WHAT YOU SHOULD DO — The expected output is the data itself, duplicated in full.

Records from a data collection
::::::::

Lemma binance_concurrent_calls_witness :
  let after := pool_run two_in_flight (mkPool (BinanceT.steps <$> three_queries) small_connector
                                              World_init) in
  ∃ sent : list (Z * Request), length sent = 3%nat ∧ NoDup sent.*1 ∧
    Forall (λ ts, 5000 < ts ≤ 5003) sent.*1.
Proof.
  intros after. assert (Hlen : length (w_http (outside after)) = 3%nat) by (by vm_compute).
  destruct (binance_concurrent_calls three_queries two_in_flight small_connector World_init)
    as (sent & Hh & Hnd & Hr & _); [done|done|].
  exists sent. split_and!; [|done|done]. fold after in Hh.
  rewrite Hh, length_app, length_fmap in Hlen. exact Hlen.
Defined.
End witnesses.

::::::::

REPLY TO THE EXERCISE —
Lemma binance_concurrent_calls_witness :
  let after := pool_run two_in_flight (mkPool (BinanceT.steps <$> three_queries) small_connector
                                              World_init) in
  ∃ sent : list (Z * Request), length sent = 3%nat ∧ NoDup sent.*1 ∧
    Forall (λ ts, 5000 < ts ≤ 5003) sent.*1.
Proof.
  intros after. assert (Hlen : length (w_http (outside after)) = 3%nat) by (by vm_compute).
  destruct (binance_concurrent_calls three_queries two_in_flight small_connector World_init)
    as (sent & Hh & Hnd & Hr & _); [done|done|].
  exists sent. split_and!; [|done|done]. fold after in Hh.
  rewrite Hh, length_app, length_fmap in Hlen. exact Hlen.
Defined.
End witnesses.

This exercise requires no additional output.